● Work required
Return each line of the records below in which the string "discriminate" turns up.
** Information follows **
(** C9. The missing-field error is answered with a client-fault status, 400,
    and a message that says what is missing; an exception that is not a
    [LambdaError], whether it comes from the parser or from the engine, is
    answered with status 500 and one fixed body, the same for every such
    exception, so that nothing of the exception reaches the caller. *)
Theorem C9_error_responses event context w :
  (forall d,
     parse_event event = Ok d ->
     field_missing d "client_id" \/ field_missing d "session" ->
     fst (handler event context w)
     = Ok (create_response 400
             (VDict [ ("message",
                       VStr "Missing required fields: client_id and session are required.");
                      ("error", VStr "LambdaError") ]))) /\
  (forall e,
     isinstance_LambdaError e = false ->
     parse_event event = Raise e \/
     (exists d w',
        parse_event event = Ok d /\
        ~ (field_missing d "client_id" \/ field_missing d "session") /\
        process_rate_limit_request
          (dict_get d "client_id") (dict_get d "session") AUTH_BP w
        = (Raise e, w')) ->
     fst (handler event context w)
     = Ok (create_response 500
             (VDict [ ("message", VStr "An internal server error occurred.") ]))).
Proof.
  split.
  - intros d Hparse Hmiss.
    by rewrite (missing_field_response event context w d).
  - intros e Hcls [Hparse | (d & w' & Hparse & Hpresent & Hraise)];
      rewrite lambda_handler_eq, Hparse; cbn zeta.
    + unfold on_error. by rewrite Hcls.
    + unfold field_missing in Hpresent.
      destruct (truthy (dict_get d "client_id")); [|tauto].
      destruct (truthy (dict_get d "session")); [|tauto].
      cbn [negb orb]. rewrite Hraise. unfold on_error. by rewrite Hcls.
Qed.

End HandlerProperties.

Lemma C7_missing_field_is_rejected_without_mutation_witness :
  parsed no_client = Ok no_client /\
  (field_missing no_client "client_id" \/ field_missing no_client "session") /\
  fst (lambda_handler parsed pair counting_engine tt no_client tt w_fresh)
    = Ok (400, missing_fields_body) /\
  snd (lambda_handler parsed pair counting_engine tt no_client tt w_fresh) = w_fresh /\
  calls (snd (lambda_handler parsed pair counting_engine tt no_client tt w_fresh))
    = calls w_fresh /\
  rl_table (snd (lambda_handler parsed pair counting_engine tt no_client tt w_fresh))
    = rl_table w_fresh.
Proof.
  split; [reflexivity|]. split; [left; reflexivity|].
  apply (C7_missing_field_is_rejected_without_mutation
           parsed pair counting_engine tt no_client tt w_fresh no_client).
  - reflexivity.
  - left. reflexivity.
Defined.

(** For contrast, the same handler on an event with both fields: the engine
    runs and the store is written. *)
Example well_formed_request_is_counted :
  fst (lambda_handler parsed pair counting_engine tt well_formed tt w_live)
    = Ok (200, VDict []) /\
  stored_attr (snd (lambda_handler parsed pair counting_engine tt well_formed tt w_live))
    "A" "invocations" = Some (ANum 6).
Proof. vm_compute. auto. Qed.

Lemma C9_error_responses_witness :
  fst (lambda_handler parsed pair counting_engine tt empty_session tt w_fresh)
    = Ok (400,
          VDict [ ("message",
                   VStr "Missing required fields: client_id and session are required.");
                  ("error", VStr "LambdaError") ]) /\
  fst (lambda_handler parsed pair counting_engine tt well_formed tt w_both_fail)
    = Ok (500, VDict [ ("message", VStr "An internal server error occurred.") ]).
Proof.
  destruct (C9_error_responses parsed pair counting_engine tt
              empty_session tt w_fresh) as [Hclient _].
  destruct (C9_error_responses parsed pair counting_engine tt
              well_formed tt w_both_fail) as [_ Hserver].
  split.
  - apply (Hclient empty_session); [reflexivity | right; reflexivity].
  - apply (Hserver already_there); [reflexivity|].
    right. exists well_formed.
    exists (snd (counting_engine (VStr "A") (VStr "s-1") tt w_both_fail)).
    split; [reflexivity|]. split.
    + unfold field_missing. vm_compute. intros [H|H]; discriminate.
    + reflexivity.
Defined.

(** * Further properties *)

(** ** Sequences of calls *)

Lemma fault_free_next w :
  fault_free (faults w) = true -> next_outcome w = None.
Proof.
  rewrite next_outcome_hd. unfold fault_free.
  destruct (faults w) as [|[e|] fs]; cbn; [done | discriminate | done].
Qed.

Lemma fault_free_tail fs : fault_free fs = true -> fault_free (tail fs) = true.
Proof.
  unfold fault_free. destruct fs as [|o fs]; cbn; [done|].
  by intros [_ H]%andb_prop.
Qed.

(** One call at time [t] on a record with a numeric counter, with no fault
    to come: it returns [None] and only the counter of the record changes. *)
Lemma step_on_counted_record TTL_S client_id t w old n :
  fault_free (faults w) = true ->
  rl_table w !! client_id = Some old ->
  old !! "invocations" = Some (ANum n) ->
  exists w1,
    update_rate_limit_info TTL_S client_id (set_clock t w) = (Ok VNone, w1) /\
    fault_free (faults w1) = true /\
    rl_table w1 !! client_id = Some (<["invocations" := ANum (n + 1)]> old).
Proof.
  intros Hff Hold Hn. rewrite update_rate_limit_info_eq; cbn zeta.
  assert (Hout : next_outcome (set_clock t w) = None)
    by (by apply fault_free_next).
  rewrite Hout. cbn [set_clock rl_table]. rewrite Hold. cbn [from_option id].
  unfold bumped. rewrite Hn.
  eexists. split; [reflexivity|].
  cbn [set_table sent faults rl_table set_clock].
  split; [by apply fault_free_tail | by rewrite lookup_insert_eq].
Qed.

Lemma calls_at_counted_record TTL_S client_id ts : forall w old n,
  fault_free (faults w) = true ->
  rl_table w !! client_id = Some old ->
  old !! "invocations" = Some (ANum n) ->
  fst (calls_at TTL_S client_id ts w) = List.map (fun _ => Ok VNone) ts /\
  rl_table (snd (calls_at TTL_S client_id ts w)) !! client_id
    = Some (<["invocations" := ANum (n + Z.of_nat (length ts))]> old).
Proof.
  induction ts as [|t ts IH]; intros w old n Hff Hold Hn.
  - cbn. split; [reflexivity|]. rewrite Hold. f_equal.
    rewrite Z.add_0_r. symmetry. by apply insert_id.
  - cbn [calls_at].
    destruct (step_on_counted_record TTL_S client_id t w old n Hff Hold Hn)
      as (w1 & -> & Hff1 & Hrec1).
    assert (Hn1 : (<["invocations" := ANum (n + 1)]> old) !! "invocations"
                  = Some (ANum (n + 1))) by apply lookup_insert_eq.
    destruct (IH w1 _ (n + 1) Hff1 Hrec1 Hn1) as [Hrs Hrec].
    destruct (calls_at TTL_S client_id ts w1) as [rs w2]. cbn [fst snd] in *.
    split; [by rewrite Hrs|].
    rewrite Hrec, insert_insert_eq. do 3 f_equal. cbn [length]. lia.
Qed.

(** X1. Fixed window.  On a record with a counter, any number of calls made
    at any clock readings, with no request failing, all return [None], add
    exactly one to the counter each, and leave every other attribute of the
    record, its [ttl] among them, as it was: the expiry is never extended. *)
Theorem increments_accumulate_and_keep_expiry TTL_S client_id ts w old n :
  fault_free (faults w) = true ->
  rl_table w !! client_id = Some old ->
  old !! "invocations" = Some (ANum n) ->
  fst (calls_at TTL_S client_id ts w) = List.map (fun _ => Ok VNone) ts /\
  stored_attr (snd (calls_at TTL_S client_id ts w)) client_id "invocations"
    = Some (ANum (n + Z.of_nat (length ts))) /\
  (forall a, a <> "invocations" ->
     stored_attr (snd (calls_at TTL_S client_id ts w)) client_id a = old !! a).
Proof.
  intros Hff Hold Hn.
  destruct (calls_at_counted_record TTL_S client_id ts w old n Hff Hold Hn)
    as [Hrs Hrec].
  split; [exact Hrs|]. unfold stored_attr. rewrite Hrec. cbn [mbind option_bind].
  split; [apply lookup_insert_eq|].
  intros a Ha. by rewrite lookup_insert_ne.
Qed.

Lemma increments_accumulate_and_keep_expiry_witness :
  fst (calls_at 60 "A" [1000; 1010; 1500] w_live)
    = [Ok VNone; Ok VNone; Ok VNone] /\
  stored_attr (snd (calls_at 60 "A" [1000; 1010; 1500] w_live)) "A" "invocations"
    = Some (ANum 8) /\
  stored_attr (snd (calls_at 60 "A" [1000; 1010; 1500] w_live)) "A" "ttl"
    = Some (ANum 1030).
Proof.
  destruct (increments_accumulate_and_keep_expiry 60 "A" [1000; 1010; 1500]
              w_live record_A 5) as (Hrs & Hn & Hother);
    [reflexivity | reflexivity | reflexivity |].
  split; [exact Hrs|]. split; [exact Hn|].
  rewrite (Hother "ttl"); [reflexivity | discriminate].
Defined.

(** X2. A key first seen without a fault never gets an expiry.  From a table
    with no record for the client, [k + 1] calls with no request failing all
    return [None]; the counter then reads [k + 2], one more than the number
    of calls, and the record still has no [ttl] attribute. *)
Theorem fresh_key_counts_one_ahead_without_expiry TTL_S client_id t ts w :
  fault_free (faults w) = true ->
  rl_table w !! client_id = None ->
  fst (calls_at TTL_S client_id (t :: ts) w)
    = List.map (fun _ => Ok VNone) (t :: ts) /\
  stored_attr (snd (calls_at TTL_S client_id (t :: ts) w)) client_id "invocations"
    = Some (ANum (Z.of_nat (length ts) + 2)) /\
  stored_attr (snd (calls_at TTL_S client_id (t :: ts) w)) client_id "ttl" = None.
Proof.
  intros Hff Hnone. cbn [calls_at].
  rewrite update_rate_limit_info_eq; cbn zeta.
  rewrite (fault_free_next (set_clock t w) Hff).
  cbn [set_clock rl_table]. rewrite Hnone. cbn [from_option id].
  replace (bumped (the_key client_id))
    with (Some (<["invocations" := ANum 2]> (the_key client_id)))
    by (unfold bumped, the_key; by rewrite lookup_singleton_ne).
  set (w1 := set_table RL_AI _ _).
  assert (Hff1 : fault_free (faults w1) = true)
    by (by apply fault_free_tail).
  assert (Hrec1 : rl_table w1 !! client_id
                  = Some (<["invocations" := ANum 2]> (the_key client_id)))
    by apply lookup_insert_eq.
  assert (Hn1 : (<["invocations" := ANum 2]> (the_key client_id)) !! "invocations"
                = Some (ANum 2)) by apply lookup_insert_eq.
  destruct (calls_at_counted_record TTL_S client_id ts w1 _ 2 Hff1 Hrec1 Hn1)
    as [Hrs Hrec].
  destruct (calls_at TTL_S client_id ts w1) as [rs w2]. cbn [fst snd] in *.
  split; [cbn [List.map]; by rewrite Hrs|].
  unfold stored_attr. rewrite Hrec. cbn [mbind option_bind].
  rewrite insert_insert_eq, lookup_insert_eq.
  split; [do 2 f_equal; lia|].
  rewrite lookup_insert_ne by done. unfold the_key. by rewrite lookup_singleton_ne.
Qed.

Lemma fresh_key_counts_one_ahead_without_expiry_witness :
  fst (calls_at 60 "A" [1000; 1001; 1002] w_fresh)
    = [Ok VNone; Ok VNone; Ok VNone] /\
  stored_attr (snd (calls_at 60 "A" [1000; 1001; 1002] w_fresh)) "A" "invocations"
    = Some (ANum 4) /\
  stored_attr (snd (calls_at 60 "A" [1000; 1001; 1002] w_fresh)) "A" "ttl" = None.
Proof.
  apply (fresh_key_counts_one_ahead_without_expiry 60 "A" 1000 [1001; 1002] w_fresh);
    reflexivity.
Defined.

(** X3. The window opened by the creation clause is fixed.  When the update
    request of the first call raises and everything after it goes through,
    the first call writes the record with one invocation and expiry
    [t0 + TTL_S]; the [k] calls that follow, made at any later readings, each
    add one and leave the expiry at [t0 + TTL_S]. *)
Theorem window_fixed_after_creation TTL_S client_id t0 ts w e fs :
  faults w = Some e :: fs ->
  fault_free fs = true ->
  fst (calls_at TTL_S client_id (t0 :: ts) w)
    = List.map (fun _ => Ok VNone) (t0 :: ts) /\
  stored_attr (snd (calls_at TTL_S client_id (t0 :: ts) w)) client_id "invocations"
    = Some (ANum (1 + Z.of_nat (length ts))) /\
  stored_attr (snd (calls_at TTL_S client_id (t0 :: ts) w)) client_id "ttl"
    = Some (ANum (t0 + TTL_S)).
Proof.
  intros Hf Hfs. cbn [calls_at].
  rewrite update_rate_limit_info_eq; cbn zeta.
  rewrite next_outcome_hd. cbn [set_clock faults]. rewrite Hf. cbn [hd].
  unfold create_path. rewrite next_outcome_hd.
  cbn [add_log sent faults clock set_clock]. rewrite Hf. cbn [tail].
  replace (hd None fs) with (@None exc)
    by (unfold fault_free in Hfs; destruct fs as [|[e'|] fs']; cbn in *; done).
  set (w1 := set_table RL_AI _ _).
  assert (Hff1 : fault_free (faults w1) = true).
  { subst w1. cbn [set_table sent add_log faults set_clock]. rewrite Hf.
    cbn [tail]. by apply fault_free_tail. }
  assert (Hrec1 : rl_table w1 !! client_id
                  = Some (new_record client_id (t0 + TTL_S)))
    by apply lookup_insert_eq.
  destruct (calls_at_counted_record TTL_S client_id ts w1 _ 1 Hff1 Hrec1
              (new_record_invocations client_id (t0 + TTL_S))) as [Hrs Hrec].
  destruct (calls_at TTL_S client_id ts w1) as [rs w2]. cbn [fst snd] in *.
  split; [cbn [List.map]; by rewrite Hrs|].
  unfold stored_attr. rewrite Hrec. cbn [mbind option_bind].
  split; [apply lookup_insert_eq|].
  rewrite lookup_insert_ne by done. apply new_record_ttl.
Qed.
** End of Information **
● Response to this exercise
    + unfold field_missing. vm_compute. intros [H|H]; discriminate.
  destruct (faults w) as [|[e|] fs]; cbn; [done | discriminate | done].
  rewrite (Hother "ttl"); [reflexivity | discriminate].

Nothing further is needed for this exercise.